This might be premature, but I find it interesting that what has motivated me to take up running is teaching. More specifically, my students. “Take up running” means I’ve gone for four runs in the past week. It could all fall apart very soon (definitely has happened before), but I think this might be here to stay for the time being.
A couple weeks ago I came to a realization: I don’t sacrifice for my students. They come up in my prayers and I hope the best for them. However, I don’t often find myself tangibly offering things up for them, other than allowing them to keep living after a particularly trying class period.
I’ve realized this lack of sacrifice before. This time I was compelled to do something about it. Running is something good for me and good for them. I find myself thinking about them as I run and offering up my labored breaths for them.
Yet the more I run (think: slow jog), the more reasons I find to keep doing it. I’ve run twice through my neighborhood and while I don’t like it as much, I think I might keep it up because it gives a new perspective and new prayer intentions. I run past a home and I hear the muffled sound of a man and woman arguing. Or I run around a bend and see two kids in front of a house, a larger pre-teen girl slapping the head of a smaller pre-teen boy.

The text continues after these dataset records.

(** Reading a line takes the first line off the bytes to come, however they
    are cut; a last line without a newline is the end of the file. *)
Lemma ReadBytes_line br :
  no_errors br ->
  match BufReader.ReadBytes br with
  | (Ok l, br') => exists l', l = l' ++ [BufReader.newline] /\ (BufReader.newline ∉ l') /\
      pending br = l ++ pending br' /\ no_errors br'
  | (Err e, br') => e = EOF /\ (BufReader.newline ∉ pending br) /\ pending br' = [] /\ no_errors br'
  end.
Proof.
  destruct br as [a r]. unfold no_errors, pending, BufReader.ReadBytes. cbn [BufReader.ahead BufReader.rest].
  revert a. induction r as [|[b e] r IH]; intros a Hr; cbn [BufReader.ReadBytes_loop];
    destruct (BufReader.cut_line a) as [[l b']|] eqn:Ec.
  - apply cut_line_Some in Ec as (l' & -> & Hl' & ->). exists l'. cbn.
    rewrite !app_nil_r. auto.
  - cbn. split; [done|]. rewrite app_nil_r. split; [by apply cut_line_None|]. done.
  - apply cut_line_Some in Ec as (l' & -> & Hl' & ->). exists l'.
    cbn [BufReader.ahead BufReader.rest]. rewrite <-!(assoc_L (++)). auto.
  - apply Forall_cons in Hr as [He Hr]. cbn in He. subst e.
    specialize (IH (a ++ b) Hr). destruct (BufReader.ReadBytes_loop (a ++ b) r) as [[l|e] br'];
      cbn [stream_data]; rewrite (assoc_L (++)); exact IH.
Qed.

(** What the server computes for a line, and the line it sends back. *)
Definition serve {D} (Execute : Context.t -> Query -> Go D (result gostring)) (ctx : Context.t)
    (line : bytes) : Go D (result gostring) :=
  let! q := Parse line in
  match q with
  | Err e => go_ret (Err e)
  | Ok q => Execute ctx q
  end.
Section facts.
Context {M : Type} (serve : Context.t -> bytes -> Go M (result reader)) (env : Env) (net : Network).
Hypothesis Hrand : rand_ok env.

(** The connection has ended. *)
Definition over (l : link_state M) : Prop := (ends l <= now l)%Z.

(** What a reader brings is no message. *)
Definition no_message (r : reader) : Prop :=
  exists e, Response.ReadMessage (stream_data r) (Slave.conn_end r) = Err e.

(** Sending on a connection that has ended reaches nobody, and ends with a
    connection that has ended. *)
Lemma Send_over ctx body l :
  over l -> retries_ok (client l) ->
  exists r l', Send serve env net ctx body l = (Ret r, l') /\ over l' /\ retries_ok (client l') /\
    asked l' = asked l /\ forall rd, r = Ok rd -> no_message rd.
Proof.
  intros Ho Hc. unfold Send. unfold over in Ho. destruct (Z.ltb_spec (now l) (ends l)) as [|_]; [lia|]. cbn [orb].
  set (c := with_fails _ (client l)).
  destruct (client_Send_returns env ctx body c Hrand) as (r & c' & ws & -> & Hs); [done|].
  pose proof (elapsed_nonneg ws). assert (retries_ok c') by (unfold retries_ok; by rewrite Hs).
  destruct r as [k|e].
  - case_bool_decide.
    + eexists _, _. split; [reflexivity|]. cbn. split; [unfold over; cbn; lia|]. split; [done|]. split; [done|].
      intros rd [= <-]. by eexists.
    + eexists _, _. split; [reflexivity|]. cbn [now ends client asked]. split; [unfold over; cbn [now ends]; lia|].
      split; [done|]. split; [done|]. intros rd [= <-]. apply ReadMessage_unasked.
  - eexists _, _. split; [reflexivity|]. cbn. split; [unfold over; cbn; lia|]. by split.
Qed.

Context {K : Type} `{!KVStore K} {LG : Type} (logWriter : option (LogWriter.t LG)).

Abbreviation slave := (Slave.t K LG (link_state M)).

(** The slave with another state of its connection. *)
Definition set_cl {C C'} (c : C') (s : Slave.t K LG C) : Slave.t K LG C' :=
  Slave.mk (Slave.st s) (Slave.log s) c (Slave.syncInterval s) (Slave.lastLsnWritten s).

(** A round on a connection that has ended changes nothing but the time and the
    connection. *)
Lemma getUpdates_over ctx (s : slave) :
  over (Slave.cl s) -> retries_ok (client (Slave.cl s)) ->
  exists e l', Slave.getUpdates logWriter (Send serve env net) ctx s = (Ret (Err e), set_cl l' s) /\
    over l' /\ retries_ok (client l') /\ asked l' = asked (Slave.cl s).
Proof.
  intros Ho Hc. unfold Slave.getUpdates, Slave.sendReq, go_get.
  destruct (Context.ctx_Err ctx) as [e|] eqn:Hctx.
  { exists e, (Slave.cl s). split; [|done]. by destruct s. }
  unfold go_bind at 1.
  destruct (Send_over ctx (Request.Marshal (Request.mk (u64 (Slave.lastLsnWritten s + 1)))) (Slave.cl s) Ho Hc)
    as (r & l' & E & Ho' & Hc' & Ha & Hr).
  unfold go_bind, Slave.on_cl, go_zoom. rewrite E.
  destruct r as [rd|e]; [|by exists e, l'].
  destruct (Hr rd eq_refl) as [e ->]. by exists e, l'.
Qed.

End facts.

(** *** A connection that works *)

Section blind.
Context {K : Type} `{!KVStore K} {LG : Type}.

(** What a piece of the slave does without its connection. *)
Definition blind {A} (F : forall C, Go (Slave.t K LG C) A) : Prop :=
  forall s : Slave.t K LG unit, exists o (s' : Slave.t K LG unit), forall C (c : C), F C (set_cl c s) = (o, set_cl c s').

Lemma blind_ret {A} (a : A) : blind (fun C => go_ret a).
Proof. intros s. by exists (Ret a), s. Qed.

Lemma blind_bind {A B} (F : forall C, Go (Slave.t K LG C) A) (G : A -> forall C, Go (Slave.t K LG C) B) :
  blind F -> (forall a, blind (G a)) -> blind (fun C => go_bind (F C) (fun a => G a C)).
Proof.
  intros HF HG s. destruct (HF s) as (o & s1 & E1). destruct o as [a| |].
  - destruct (HG a s1) as (o2 & s2 & E2). exists o2, s2. intros C c.
    by rewrite (go_bind_ret _ _ _ _ _ (E1 C c)).
  - exists Panics, s1. intros C c. unfold go_bind. by rewrite E1.
  - exists Blocks, s1. intros C c. unfold go_bind. by rewrite E1.
Qed.

Lemma blind_st {A} (F : Go K A) : blind (fun C => Slave.on_st (C := C) F).
Proof.
  intros s. exists (fst (F (Slave.st s))), (SlaveFacts.set_st (snd (F (Slave.st s))) s).
  intros C c. unfold Slave.on_st, go_zoom. cbn. by destruct (F (Slave.st s)).
Qed.

Lemma blind_log {A} (F : Go LG A) : blind (fun C => Slave.on_log (C := C) F).
Proof.
  intros s. exists (fst (F (Slave.log s))),
    (Slave.mk (Slave.st s) (snd (F (Slave.log s))) tt (Slave.syncInterval s) (Slave.lastLsnWritten s)).
  intros C c. unfold Slave.on_log, go_zoom. cbn. by destruct (F (Slave.log s)).
Qed.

The girl looks belligerent and the boy has his defenses up but is angry. She glances at me and there are no more blows while I run by the house.
I find myself praying for peace as I meander the streets of my neighborhood. This little heart inexplicably finds itself aching for situations I will never know about, fights I will never see, hurtful words I will never hear, but that are happening in these places so near to me. I prayed for peace to flow through these houses. For homes to be places of peace, not places where we take up arms against our flesh and blood. For parents to show their children how to love. For people to experience the love and peace of Christ that I have experienced.
It is not that much, and I should in all rights probably be doing far more. But for now, I am running for my students. For their addictions, depression, relationships, struggles, and hearts. When I nearly convince myself to not go for a planned run, I remember them and realize I’m not doing it for me, but for them. And it makes me run.